GTA applications to yeast cell cycle datasets. Integrating yeast cell cycle time course and transcription factor (TF) binding datasets. Here a line indicates that any two genes are assigned to the same cluster after the fusion ((A)/(B)). (A) Networks illustrates final clustering structure using fused samples from GTA. (B) Networks illustrates final clustering structure using MDI. (C) Further illustrate three additional clusters identified by GTA; on the left – gene expression time courses are projected on a heatmap of TF binding data on the right, here yellow color indicated that a TF is binding to a gene. Horizontal black lines mark cluster boundaries.

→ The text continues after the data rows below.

Lemma proxies_booted ind first n f : nGPUs (f_sys f) = Z.of_nat n -> f_proxies f = [] ->
  (forall j, (j < n)%nat -> getDevMPSInfo (first + Z.of_nat j) (f_sys f) = [] /\
     FrontDevIDToHostDevID (f_sys f) !! Z.of_nat j = Some (first + Z.of_nat j)%Z) ->
  exists f', backend_createProxyInfos ind AVAIL_SIZES 0 f = Done (tt, f') /\ booted first n f'.
Proof.
  intros Hn Hp Hj. destruct (run_backend_devices ind first AVAIL_SIZES f 0 n f) as (f2 & H2 & B & T).
  - done.
  - exact Hj.
  - unfold built. rewrite Hp. split_and!; try done; try lia.
  - done.
  - exists f2. split.
    { unfold backend_createProxyInfos. rewrite (bind_done get _ f f f) by done. by rewrite Hn, Nat2Z.id. }
    destruct B as (B1 & B2 & B3 & B4 & B5 & B6). rewrite Hp in B1, B2, B3, B4. cbn [length] in *. split.
    + by rewrite B6.
    + intros k Hk. rewrite T. by apply Hj.
    + intros k Hk. by apply B4.
    + intros k j Hk Hjj. destruct (lookup_lt_is_Some_2 (expand AVAIL_SIZES) j) as [e He]; [exact Hjj|].
      exists (made ind 0 "" (first + Z.of_nat k) j e). split; [by apply B3|]. split; [done|]. split; [done|].
      change partition_sizes with (expand AVAIL_SIZES). rewrite He. by destruct e.
Qed.
(* ===== verification/FrontendMain.v ===== *)
(** * The frontend program ([frontend.cpp]) and the starts of its threads
    ([service/server_thread.cpp], [proxy_thread.cpp], [app_thread.cpp],
    [monitor_thread.cpp], [drop_thread.cpp]).

    A thread is recorded when it is created; of what it does then, only the set-up
    of a proxy is part of the start, since [initProxyThreads] waits for it, and that
    of the thread of an application, for which [configureAppSpec] leaves half a
    second.  The
    steps of the threads are in [Pipeline], those of the monitor in [GlobalState].
    Files are their contents; sleeping and printing are left out. *)
From Stdlib Require Import ZArith SpecFloat String Lia.
From S2P Require Import Prelude CppFloat CppStd LatencyModel DevPerfModel SchedData SchedUtils SchedBase Json LoadBalancer SelfTuning AppModel SysState Control GlobalState GlobalSched GlobalSetup Pipeline.

Inductive Thread : Type :=
| T_App (name : string)           (* [initApp] *)
| T_Proxy (p : ProxyPtr)          (* [initProxy]: forms batches *)
| T_Output (p : ProxyPtr)         (* [initOutput]: receives results *)
| T_Monitor | T_GPUMonitor | T_UtilMonitor
| T_Drop                          (* [initLazyDrop], with a pointer to a dead variable *)
| T_SendResults                   (* [initSend] *)
| T_Server.                       (* [initServer] *)
#[global] Instance Thread_eq_dec : EqDecision Thread.
Proof. solve_decision. Defined.

Definition MAX_TASK : nat := 3.
Definition THREAD_PER_TASK : nat := 2 * MAX_TASK.
Definition TOTAL_SENDTHREAD : nat := 8.
Definition TOTAL_OUTPUT_THREAD_PER_PROXY : nat := 2.

(** The options ([None] for a file that does not open, as far as the reader tells)
    and the files they name. *)
Record FrontendOptions : Type := mkFrontendOptions {
  fo_scheduler : string; fo_drop : spec_float; fo_emulation : Z; fo_resource_dir : string; fo_model_list : string;
  fo_config : option (option Value); fo_files : string -> option (option Value); fo_proxy : option Value;
  fo_backends : option Value; fo_latency : list string; fo_rates : option string;
  fo_model_lines : list string; fo_sched : SchedFiles }.

Section Frontend.
Context {Tensor : Type} `{!Torch Tensor}.
Context (reply : list (Z * list Z) -> Z) (threads : nat -> Frontend -> Frontend) (fuel : nat).
Context (connect : string -> bool) (ngpus : Z -> Z) (addr : ProxyPtr -> Z) (clock : nat -> Z).
Abbreviation FM := (M (Service Tensor * list Thread)).

Definition in_service {A} (m : M (Service Tensor) A) : FM A := zoom fst (fun s st => (s, st.2)) m.
Definition in_server {A} (m : GM A) : FM A := in_service (on_server m).
Definition pthread_create (t : Thread) : FM unit := modify (fun st => (st.1, st.2 ++ [t])).

(** ** Starting threads *)
(** [initProxy] up to its loop: only the first thread of a proxy sets it up. *)
Definition initProxy_setup (p : ProxyPtr) : M (Service Tensor) unit :=
  x ← p_rd p;
  if isSetup x then mret tt else _ ← ProxyBasicSetup p; p_wr p (set_isSetup true).
Definition initProxyThread (p : ProxyPtr) : FM unit :=
  _ ← pthread_create (T_Proxy p); in_service (initProxy_setup p).
(** The proxies of the devices [0 .. nGPUs - 1]. *)
Definition for_proxies (nGPUs : Z) (body : ProxyPtr -> FM unit) : FM unit :=
  for_each (dev_range nGPUs) (fun i => m ← in_service p_monitor; for_each (getDevMPSInfo i m) body).
Definition initProxyThreads (nGPUs : Z) : FM unit :=
  for_proxies nGPUs (fun p => for_each (seq 0 THREAD_PER_TASK) (fun _ => initProxyThread p)).
Definition initOutputThreads (nGPUs : Z) : FM unit :=
  for_proxies nGPUs (fun p => for_each (seq 0 TOTAL_OUTPUT_THREAD_PER_PROXY) (fun _ => pthread_create (T_Output p))).
Definition initiateMonitoring : FM unit :=
  _ ← pthread_create T_Monitor; _ ← pthread_create T_GPUMonitor; pthread_create T_UtilMonitor.
Definition initDropThread (drop_ratio : spec_float) : FM unit :=
  _ ← massert (leb fzero drop_ratio); when (fneqb drop_ratio fzero) (pthread_create T_Drop).
Definition initResultThreads (number_of_result_threads : nat) : FM unit :=
  for_each (seq 0 number_of_result_threads) (fun _ => pthread_create T_SendResults).

(** ** The server thread ([initServer])

    A turn of its loop: without work it looks at the queues, otherwise it runs the
    scheduler.  Nothing sets [ready] back to 0. *)
Definition check_ready : M (Service Tensor) unit :=
  m ← p_monitor;
  for_each (ReqListHashTable m) (fun it =>
    when (negb (length it.2 =? 0)%nat) (modify (set_se_ready (i32 (Z.of_nat (length it.2)))))).
Definition initServer_turn : M (Service Tensor) unit :=
  s ← get;
  if (se_ready s =? 0)%Z then check_ready else on_server (doMPSScheduling reply threads fuel clock).

(** ** The monitors of the GPUs: the numbers of one round *)
Definition gpu_monitor_round : M (Service Tensor) float32 :=
  m ← p_monitor;
  gpu_part ← for_acc (all_proxies m) fzero (fun gpu_part p =>
    x ← p_rd p;
    mret (if (length (getProxyNetList p m) =? 0)%nat then gpu_part else fadd gpu_part (i2f (p_cap x))));
  mret (fdiv gpu_part (i2f 100)).
Definition util_monitor_round : M (Service Tensor) Z :=
  m ← p_monitor;
  for_acc (dev_range (nGPUs m)) 0%Z (fun num_gpu i =>
    found ← for_ret (getDevMPSInfo i m) (fun p => x ← p_rd p; mret (if isSchedulable x then Some tt else None));
    mret (match found with Some _ => i32 (num_gpu + 1) | None => num_gpu end)).

(** ** [main] up to the loop that accepts clients

    What the readers of the two application files return is ignored. *)
Definition initAppThread (App : AppSpec) : FM unit :=
  _ ← pthread_create (T_App (as_name App)); in_service (initApp_setup (as_name App)).
Definition configureAppSpec (config : option (option Value)) (files : string -> option (option Value))
    (ind : Indet) (resource_dir : string) : FM unit :=
  m ← in_service p_monitor;
  '(_, specs) ← lift (configAppSpec config files ind resource_dir (AppSpecVec m));
  _ ← in_service (p_mod_monitor (set_AppSpecVec specs));
  for_each specs initAppThread.
Definition read_proxy_json (config : option Value) : GM unit :=
  m ← monitor;
  '(_, (m, _)) ← lift (readInputDims config (m, ∅));
  mod_monitor (fun _ => m).
Definition connect_backends (config : option Value) : GM unit :=
  s ← get;
  '(failed, delegates) ← lift (connectBackendList config connect ngpus (sv_delegates s));
  if (failed : bool) then fail (Exited 1) else put (set_sv_delegates delegates s).
Definition setup_proxys (ind : Indet) : GM unit :=
  s ← get; on_front_fe (configure_all ind (sv_delegates s)).

Definition load_configuration (vm : FrontendOptions) (ind : Indet) : FM unit :=
  _ ← in_server (setupModelwithJSON (fo_config vm) (fo_files vm) (fo_resource_dir vm));
  _ ← configureAppSpec (fo_config vm) (fo_files vm) ind (fo_resource_dir vm);
  _ ← in_server (read_proxy_json (fo_proxy vm));
  _ ← massert (0 <=? fo_emulation vm)%Z;
  _ ← in_server (connect_backends (fo_backends vm));
  _ ← in_server (setup_proxys ind);
  _ ← in_server (setupLatencyModel (fo_latency vm));
  _ ← in_server (setupInitTgtRate (fo_rates vm));
  in_server (setupScheduler (fo_scheduler vm) (fo_sched vm)).

Definition start_threads (vm : FrontendOptions) : FM unit :=
  m ← in_service p_monitor;
  _ ← initProxyThreads (nGPUs m);
  _ ← initOutputThreads (nGPUs m);
  _ ← initiateMonitoring;
  _ ← initDropThread (fo_drop vm);
  initResultThreads TOTAL_SENDTHREAD.

Definition frontend_main (vm : FrontendOptions) (ind : Indet) : FM unit :=
  _ ← load_configuration vm ind;
  _ ← start_threads vm;
  _ ← in_server (setLoadBalancingMode "wrr");
  _ ← in_server setupBackendProxyCtrls;
  _ ← in_server
        (if String.eqb (fo_scheduler vm) "mps_static"
         then readAndBoot reply threads fuel addr (fo_model_list vm) (fo_model_lines vm)
         else _ ← oneshotScheduling reply threads fuel; mret tt);
  pthread_create T_Server.
End Frontend.
(* ===== verification/JsonText.v ===== *)
(** * JSON texts, and the parser on them: every text of the grammar is parsed to
    the value it stands for.

    The grammar is that of RFC 8259 without its ban on leading zeros and on
    control characters in strings; comments and trailing commas, which the parser
    also takes, are left out. *)
From Stdlib Require Import ZArith SpecFloat Ascii String Lia.
From S2P Require Import Prelude CppFloat CppStd Json JsonReader Printf.

(** ** The grammar *)
Fixpoint all_chars (p : ascii -> bool) (s : string) : bool :=
  match s with EmptyString => true | String c s' => p c && all_chars p s' end.
Definition blanks (s : string) : Prop := all_chars is_blank s = true.
Definition is_digit (c : ascii) : bool := match digit_of c with Some _ => true | None => false end.
Definition digits (s : string) : Prop := all_chars is_digit s = true /\ s <> ""%string.
(** The number that [s] continues after [a]. *)
Fixpoint number_of (s : string) (a : Z) : Z :=
  match s with EmptyString => a | String c s' => number_of s' (10 * a + default 0%Z (digit_of c)) end.

Definition minus (neg : bool) : string := if neg then "-"%string else ""%string.
Definition fraction_text (f : option string) : string := match f with Some ds => String "." ds | None => ""%string end.
Definition fraction_digits (f : option string) : string := default ""%string f.
Record exponent : Type := mkExponent { x_letter : ascii; x_sign : option ascii; x_digits : string }.
Definition exponent_ok (x : exponent) : Prop :=
  is_exp (x_letter x) = true /\ digits (x_digits x) /\
  match x_sign x with Some c => is_sign c = true | None => True end.
Definition exponent_text (o : option exponent) : string :=
  match o with
  | Some x => String (x_letter x) (match x_sign x with Some c => one c | None => "" end +:+ x_digits x)
  | None => ""
  end%string.
Definition exponent_value (o : option exponent) : Z :=
  match o with
  | Some x => let n := number_of (x_digits x) 0 in
      match x_sign x with Some c => if Ascii.eqb c "-"%char then (- n)%Z else n | None => n end
  | None => 0%Z
  end.
Definition option_ok {A} (P : A -> Prop) (o : option A) : Prop := match o with Some a => P a | None => True end.

Local Open Scope string_scope.
Inductive number_text : Value -> string -> Prop :=
| nt_int (neg : bool) ds : digits ds -> (number_of ds 0 < if neg then 2 ^ 63 + 1 else 2 ^ 64)%Z ->
    number_text (JInt (if neg then - number_of ds 0 else number_of ds 0)%Z) (minus neg +:+ ds)
| nt_real (neg : bool) ip f x d : digits ip -> option_ok digits f -> option_ok exponent_ok x -> (f <> None \/ x <> None) ->
    d = decimal dprec demax neg (number_of (fraction_digits f) (number_of ip 0))
          (Z.of_nat (String.length (fraction_digits f)) - exponent_value x) ->
    is_finite d = true ->
    number_text (JReal d) (minus neg +:+ ip +:+ fraction_text f +:+ exponent_text x).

As a second step in our yeast cell cycle example we consider integrating three datasets: gene expression, transcription factor binding and protein-protein interaction (PPI) data. In order to also fuse the PPI dataset using MDI, it is necessary to rerun joint clustering from the beginning; however, using GTA we can benefit from previously pre-clustered data and perform data fusion in an “online-fashion” using only samples from the posterior. In this case GTA fuses three datasets in under a minute (40.889 s), whereas for MDI it took to generate approximately 90 samples per chain per hour Kirk et al. (2012). Applying thinning-out strategy (removing genes that lack the evidence of clustering together) we obtained a set of 14 genes that can be assigned into 6 clusters (for comparison MDI assigned 16 genes into 5 clusters). Supplementary Figures 3A,B show the final network structures that correspond to fused three datasets using GTA and MDI, respectively; in addition, Supplementary Figure 2 projects clusters from GE data on to TF and PPI. For convenience, Supplementary Material Tables 3 contains further details regarding gene function. In addition to this, we looked at the overlap score, OS=0.214, which is above predefined threshold and suggests that GTA results can be seen as a useful approximation.

## 3.3 Breast cancer data

In this example we explore the performance of our data integration technique on a breast cancer dataset, where we aim to integrate four different data sources taken from The Cancer Genome Atlas (Cancer Genome Atlas Network, 2012). We use a previously described dataset (Lock and Dunson, 2013) that consists of preselected 348 tumor samples characterized in four different ways: RNA gene expression (645 genes), DNA methylation (574 probes), miRNA expression (423 miRNAs), and reverse phase protein array (171 proteins). In order to cluster all data sources, we adopt a modified version of Bayesian consensus clustering (BCC) approach Lock and Dunson (2013). BCC is a data integration technique that seeks to simultaneously model data specific and shared features by inferring the overall clustering Ĉ (that describes all datasets), and by inferring data specific clusterings $L^i, i=1, …, 4.$ The source specific clustering is controlled by parameter α=[α1, …, α4], which express the probability of how much each Li contributes to the overall Ĉ. Our goal is to pre-cluster each dataset without inferring the overall clustering Ĉ and then use GTA to fuse all four datasets. For this reason we fix the probability α=1 and cluster each dataset independently using publicly available R code (Lock and Dunson, 2013). Next, applying GTA with M=1000 on posterior samples we can identify the fused clustering c̅. To run GTA on pre-clustered data takes under a minute (running time was 40 s on a MacBook Pro), however to run a full joint clustering using BCC took about half an hour. In order to compare both clusterings we looked at the overlap scores (see Table 1), which indicate that GTA result can be considered as a fast approximation to the BCC fused clustering.

Table 1:

Overlap scores between GTA clusters and corresponding BCC clusters.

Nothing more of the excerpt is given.